Attributing groundwater contamination to the specific moment of hydraulic fracture is difficult to conclusively ‘prove’ because the process occurs thousands of feet underground, where it is difficult to track the exact migration of the chemicals and gasses involved. 

The Houston Chronicle has noted industry’s use of this tactic, reporting that, “industry officials say few such incidents have been tied conclusively to hydraulic fracturing and that they are more likely isolated accidents involving other parts of drilling operations.” [emphasis added]

In fact, natural gas operations, especially hydraulic fracturing projects in unconventional gas deposits, have been linked to numerous instances of water contamination. For example, the Colorado Oil and Gas Conservation Commission confirmed that natural gasdrilling directly caused the methane contamination of drinking water in Colorado, but could not definitively confirm the contamination was the direct result of hydraulic fracturing. 

There are numerous aspects of drilling which may contribute to drinking water contamination, including spills, accidents, well blowouts, faulty cement jobs, and the improper transport, processing and storage of wastewater and drilling muds. Hydraulic fracturing in unconventional gas deposits requires vast amounts of water, and entails intensive drilling methods, and high-pressure injections – risky processes that increase the probability of accidents that could affect water supplies.

For numerous examples of water contamination related to natural gas drilling see reports from the Environmental Protection Agency, the Pennsylvania Department of Environmental Protection, the Natural Resources Defense Council, the Environmental Working GroupProPublicaEarthworks Oil and Gas Accountability Project, the Arkansas Public Policy Panel, and the New York Riverkeeper.

2.    RHETORIC: Hydraulic fracturing is a proven method successfully applied in millions of gas wells for over 60 years. 

REALITY: Again, this assertion leaves a false impression that industry has used the same fracking technique for six decades, when in fact the current hydraulic fracturing practices used in unconventional gas recovery have evolved greatly from the original methods employed 60 years ago. The reality is that the industry has less than ten years’ experience with high-volume slick water hydraulic fracturing.
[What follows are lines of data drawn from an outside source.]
(** * A shallow embedding of the WhatsApp relay bot (src/unnamed/part_000)

    The file embeds the three parts of the bot that carry logic:
    - [shouldForwardMessage], the filter over inbound messages;
    - [forwardMessageToAPI], the retrying HTTP forwarder, as a function
      producing the trace of its effects (log lines, fetches, sleeps) and
      its boolean result;
    - the [http.createServer] request handler, as a function producing
      the list of its effects on the response and on the WhatsApp client.

    JavaScript text is modelled as Rocq [string]s of 8-bit characters
    (each character stands for a UTF-16 code unit below 256).  JSON values
    are an inductive type; [JSON_parse] is an executable model of
    [JSON.parse] over that text.  The WhatsApp client, the clock and the
    network are inputs: functions from the call to its outcome. *)

From Stdlib Require Import Bool ZArith List String Ascii Lia.
From Stdlib Require Import Numbers.DecimalString.
Import ListNotations.
Open Scope string_scope.
Open Scope Z_scope.
Set Warnings "-register-all".

(** ** JavaScript values as produced by [JSON.parse] *)

Inductive json : Type :=
| JNull
| JBool (b : bool)
| JNum (m e : Z)              (** the number [m * 10^e], as written *)
| JStr (s : string)
| JArr (xs : list json)
| JObj (kvs : list (string * json)).

(** Property assignment on a plain object: an existing key keeps its
    position and takes the new value, a new key is appended.  This is the
    semantics of [o[k] = v], of duplicate keys in [JSON.parse] and of
    object spread [{...a, ...b}]. *)
Fixpoint obj_set {A : Type} (k : string) (v : A) (o : list (string * A))
  : list (string * A) :=
  match o with
  | [] => [(k, v)]
  | (k', v') :: o' =>
      if String.eqb k k' then (k, v) :: o' else (k', v') :: obj_set k v o'
  end.

(** [{...base, ...extra}]: the properties of [extra] assigned in order. *)
Definition obj_spread {A : Type} (base extra : list (string * A))
  : list (string * A) :=
  fold_left (fun o kv => obj_set (fst kv) (snd kv) o) extra base.

Fixpoint obj_get {A : Type} (o : list (string * A)) (k : string) : option A :=
  match o with
  | [] => None
  | (k', v) :: o' => if String.eqb k k' then Some v else obj_get o' k
  end.

(** Property read [data.k] on a parsed JSON value that is not [null]:
    only objects have the properties the handler reads ([None] is
    [undefined]). *)
Definition js_get (v : json) (k : string) : option json :=
  match v with
  | JObj o => obj_get o k
  | _ => None
  end.

(** A JSON number literal rounds to [0] in binary64 iff its magnitude is at
    most [2^-1075]. *)
Definition num_truthy (m e : Z) : bool :=
  negb (m =? 0) &&
  (if 0 <=? e then true else Z.abs m * 2 ^ 1075 >? 10 ^ (- e)).

(** JavaScript truthiness ([None] is [undefined]). *)
Definition truthy (v : option json) : bool :=
  match v with
  | None | Some JNull => false
  | Some (JBool b) => b
  | Some (JNum m e) => num_truthy m e
  | Some (JStr s) => negb (String.eqb s "")
  | Some (JArr _) | Some (JObj _) => true
  end.

(** ** JavaScript string primitives *)

(** [String.prototype.toLowerCase] on code units below 256: A-Z and the
    Latin-1 capitals (U+00C0..U+00DE except U+00D7) move down by 32. *)
Definition lower_char (c : ascii) : ascii :=
  let n := nat_of_ascii c in
  if ((65 <=? n) && (n <=? 90))%nat
     || ((192 <=? n) && (n <=? 222) && negb (n =? 215))%nat
  then ascii_of_nat (n + 32) else c.

Fixpoint toLowerCase (s : string) : string :=
  match s with
  | EmptyString => EmptyString
  | String c r => String (lower_char c) (toLowerCase r)
  end.

(** [s.includes(t)]: [t] occurs in [s] at some index. *)
Fixpoint includes (s t : string) : bool :=
  String.prefix t s ||
  match s with
  | EmptyString => false
  | String _ r => includes r t
  end.

(** [Array.prototype.includes] on an array of strings ([===]). *)
Definition array_includes (xs : list string) (x : string) : bool :=
  existsb (String.eqb x) xs.

(** ** Configuration ([api-config.js]) *)

Record filters := mkFilters {
  skipOwnMessages : bool;
  skipGroupMessages : bool;
  allowedSenders : list string;
  requiredKeywords : list string
}.

Record api_config := mkConfig {
  enabled : bool;
  endpoint : string;
  headers : list (string * string);
  apiKey : string;
  timeout : Z;
  retryAttempts : Z;
  retryDelay : Z;
  cfg_filters : filters;
  logSuccess : bool;
  logErrors : bool;
  debug : bool
}.

(** The [additionalData] object built in the ['message'] handler, with
    the fields [shouldForwardMessage] reads. *)
Record additional_data := mkAdditional {
  ad_messageId : string;
  ad_chatType : string;
  ad_chatName : string;
  ad_messageType : string;
  ad_hasMedia : bool;
  ad_timestamp : Z;
  ad_isFromMe : bool
}.

(** ** Filter: [shouldForwardMessage] (part_000, lines 31-65) *)

Definition shouldForwardMessage (apiConfig : api_config)
    (sender message : string) (additionalData : additional_data) : bool :=
  let f := cfg_filters apiConfig in
  if negb (enabled apiConfig) then false
  else if skipOwnMessages f && ad_isFromMe additionalData then false
  else if skipGroupMessages f && String.eqb (ad_chatType additionalData) "group"
  then false
  else if negb (Nat.eqb (List.length (allowedSenders f)) 0)
          && negb (array_includes (allowedSenders f) sender) then false
  else if negb (Nat.eqb (List.length (requiredKeywords f)) 0) then
    let hasKeyword :=
      existsb (fun keyword =>
                 includes (toLowerCase message) (toLowerCase keyword))
              (requiredKeywords f) in
    if negb hasKeyword then false else true
  else true.

(** ** The ['message'] handler's [additionalData] (part_000, lines 307-321) *)

Record wa_message := mkMessage {
  msg_from : string;
  msg_body : string;
  msg_id_serialized : string;
  msg_type : string;
  msg_hasMedia : bool;
  msg_timestamp : Z;           (** epoch seconds, as the client gives it *)
  msg_fromMe : bool
}.

Record wa_chat := mkChat {
  chat_isGroup : bool;
  chat_name : string
}.

Definition additionalData_of (msg : wa_message) (chat : wa_chat) : additional_data :=
  mkAdditional (msg_id_serialized msg)
               (if chat_isGroup chat then "group" else "private")
               (if String.eqb (chat_name chat) "" then "Unknown" else chat_name chat)
               (msg_type msg) (msg_hasMedia msg) (msg_timestamp msg) (msg_fromMe msg).

(** The same object as a JavaScript object, in the key order of its
    literal. *)
Definition additional_json (ad : additional_data) : list (string * json) :=
  [("messageId", JStr (ad_messageId ad));
   ("chatType", JStr (ad_chatType ad));
   ("chatName", JStr (ad_chatName ad));
   ("messageType", JStr (ad_messageType ad));
   ("hasMedia", JBool (ad_hasMedia ad));
   ("timestamp", JNum (ad_timestamp ad) 0);
   ("isFromMe", JBool (ad_isFromMe ad))].

(** ** Forwarder: [forwardMessageToAPI] (part_000, lines 68-155) *)

(** What [fetch] gives back for one attempt: a response whose body
    [response.text()] reads or fails to read, or a rejection (timeout,
    connection refused, DNS failure). *)
Inductive body_read := BodyText (t : string) | BodyError (message : string).

Inductive outcome :=
| Response (status : Z) (text : body_read)
| FetchError (message : string).

(** [response.ok] *)
Definition response_ok (status : Z) : bool := (200 <=? status) && (status <=? 299).

(** The effects of the forwarder, in order. *)
Inductive effect :=
| Log (line : string)                     (** [console.log] *)
| LogValue (label : string) (v : json)    (** [console.log(label, JSON.stringify(v))] *)
| LogError (line : string)                (** [console.error] *)
| Fetch (url : string) (hdrs : list (string * string)) (body : json) (timeout_ms : Z)
| Sleep (ms : Z).                         (** [await new Promise(r => setTimeout(r, ms))] *)

Definition Z_to_string (x : Z) : string := NilEmpty.string_of_int (Z.to_int x).

Section Forward.

Variable apiConfig : api_config.
Variables sender message : string.
Variable additionalData : list (string * json).
(** [new Date().toISOString()] during the given attempt. *)
Variable now_iso : Z -> string.
(** The outcome of the [fetch] of the given attempt. *)
Variable fetch : Z -> outcome.

Let retry := retryAttempts apiConfig.
Let retry_delay := retryDelay apiConfig.

Definition payload (attempt : Z) : json :=
  JObj (obj_spread [("sender", JStr sender); ("message", JStr message);
                    ("timestamp", JStr (now_iso attempt))] additionalData).

Definition request_headers : list (string * string) :=
  obj_spread (headers apiConfig) [("Authorization", "Bearer " ++ apiKey apiConfig)].

Definition attempt_str (attempt : Z) : string :=
  Z_to_string attempt ++ "/" ++ Z_to_string retry.

Definition debug_request_logs (attempt : Z) : list effect :=
  if debug apiConfig then
    [Log "DEBUG: Forwarding message to API";
     LogValue "Payload:" (payload attempt);
     Log ("Endpoint: " ++ endpoint apiConfig);
     Log ("API Key: " ++ (if String.eqb (apiKey apiConfig) "" then "None"
                          else "***" ++ substring (String.length (apiKey apiConfig) - 4) 4
                                                  (apiKey apiConfig)));
     Log ("Timeout: " ++ Z_to_string (timeout apiConfig) ++ "ms");
     Log ("Attempt: " ++ attempt_str attempt)]
  else [].

Definition success_logs (status : Z) : list effect :=
  if debug apiConfig then
    [Log "DEBUG: API request successful"; Log ("Status: " ++ Z_to_string status);
     Log "Headers:"]
  else if logSuccess apiConfig then
    [Log ("Message forwarded to API successfully. Status: " ++ Z_to_string status)]
  else [].

Definition http_error_logs (status : Z) (responseText : string) : list effect :=
  if debug apiConfig then
    [Log "DEBUG: API request failed"; Log ("Status: " ++ Z_to_string status);
     Log "Response Headers:"; Log ("Response Body: " ++ responseText)]
  else if logErrors apiConfig then
    [LogError ("API request failed. Status: " ++ Z_to_string status
               ++ ", Response: " ++ responseText)]
  else [].

Definition catch_logs (attempt : Z) (error_message : string) : list effect :=
  if debug apiConfig then
    [Log "DEBUG: Network/connection error"; Log ("Error Message: " ++ error_message)]
  else if logErrors apiConfig then
    [LogError ("Error forwarding message to API (attempt " ++ attempt_str attempt
               ++ "): " ++ error_message)]
  else [].

Definition wait_before_retry : list effect :=
  ((if debug apiConfig then
     [Log ("DEBUG: Waiting " ++ Z_to_string retry_delay ++ "ms before retry...")]
   else []) ++ [Sleep retry_delay])%list.

(** The [for] loop from [attempt] on; [fuel] bounds the iterations left
    ([retryAttempts - attempt + 1] of them from [attempt = 1]). *)
Fixpoint attempts (fuel : nat) (attempt : Z) : list effect * bool :=
  match fuel with
  | O => ([], false)
  | S fuel' =>
    if attempt <=? retry then
      let sent := (debug_request_logs attempt
                   ++ [Fetch (endpoint apiConfig) request_headers (payload attempt)
                             (timeout apiConfig)])%list in
      (* a failed attempt: last one returns false, others wait and loop *)
      let failed (tr : list effect) :=
        if attempt =? retry then (tr, false)
        else let (rest, r) := attempts fuel' (attempt + 1) in
             ((tr ++ wait_before_retry ++ rest)%list, r) in
      match fetch attempt with
      | Response status text =>
          if response_ok status then ((sent ++ success_logs status)%list, true)
          else match text with
               | BodyText t => failed (sent ++ http_error_logs status t)%list
               | BodyError m => failed (sent ++ catch_logs attempt m)%list
               end
      | FetchError m => failed (sent ++ catch_logs attempt m)%list
      end
    else ([], false)
  end.

Definition forwardMessageToAPI : list effect * bool :=
  attempts (Z.to_nat retry) 1.

End Forward.

(** The ['message'] handler (part_000, lines 276-332) without its debug
    logging: filter, then forward. *)
Definition on_message (apiConfig : api_config) (msg : wa_message) (chat : wa_chat)
    (now_iso : Z -> string) (fetch : Z -> outcome) : list effect * bool :=
  let sender := msg_from msg in
  let message := msg_body msg in
  let additionalData := additionalData_of msg chat in
  if shouldForwardMessage apiConfig sender message additionalData then
    forwardMessageToAPI apiConfig sender message (additional_json additionalData)
                        now_iso fetch
  else ([], false).

(** The JSON bodies of the fetches of a trace. *)
Fixpoint fetched_payloads (tr : list effect) : list json :=
  match tr with
  | [] => []
  | Fetch _ _ p _ :: tr' => p :: fetched_payloads tr'
  | _ :: tr' => fetched_payloads tr'
  end.

(** The observable skeleton of a trace: its fetches and sleeps. *)
Inductive step := SFetch | SSleep (ms : Z).

Fixpoint skeleton (tr : list effect) : list step :=
  match tr with
  | [] => []
  | Fetch _ _ _ _ :: tr' => SFetch :: skeleton tr'
  | Sleep ms :: tr' => SSleep ms :: skeleton tr'
  | _ :: tr' => skeleton tr'
  end.

(** [n] fetches with a sleep of [d] between consecutive ones. *)
Fixpoint attempts_pattern (n : nat) (d : Z) : list step :=
  match n with
  | O => []
  | S O => [SFetch]
  | S n' => SFetch :: SSleep d :: attempts_pattern n' d
  end.

Definition failing (o : outcome) : bool :=
  match o with
  | Response status _ => negb (response_ok status)
  | FetchError _ => true
  end.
According to recent testimony by Dr. Anthony Ingraffea, a hydraulic fracturing expert from Cornell University, the current fracturing technology is “surprisingly, relatively new. There are four elements of that new technology, and they did not come together in the United States until about eight years ago. So this is not the hydraulic fracturing of the 1950s, 1960s, and 1970s. It’s not conventional gas development of that era. It’s a relatively new combined technology. … When industry says that they’ve had vast experience, 60 years of experience, with hydraulic fracturing, what they fail to say is that they’ve had fewer than 10 years of experience on a large scale using these unconventional methods to develop gas from shale.” [emphasis added]

The scope and scale of modern hydraulic fracturing operations in unconventional plays are much greater than the way the technology was used decades ago.

These drastic differences include:
•    Significantly higher amounts of water (and water pressure) used in each fracture, up to 7.8 million gallons per well. This represents 50 to 100 times the amount needed in conventional gas wells. Each well is capable of being fractured multiple times, in some cases, as many as 20 times. Post extraction procedures, such as refining and transport, can use an additional 400 million gallons of water each day.
•    Horizontal drilling is employed in about 90% of unconventional gas wells in the U.S. Horizontal drilling techniques allow lateral access to deposits thousands of feet underground. This recent technological advancement is what has made harvesting unconventional deposits profitable, and accounts for the increase in drilling pressure, up to 13,500 psi.
•   The chemical components of fracturing fluids are constantly evolving and research has shown a number of them to be extremely toxic to human and environmental health. Given the high volumes of water necessary for each fracture job, enormous amounts of chemicals are required, up to 20 tons per 1 million gallons of water used.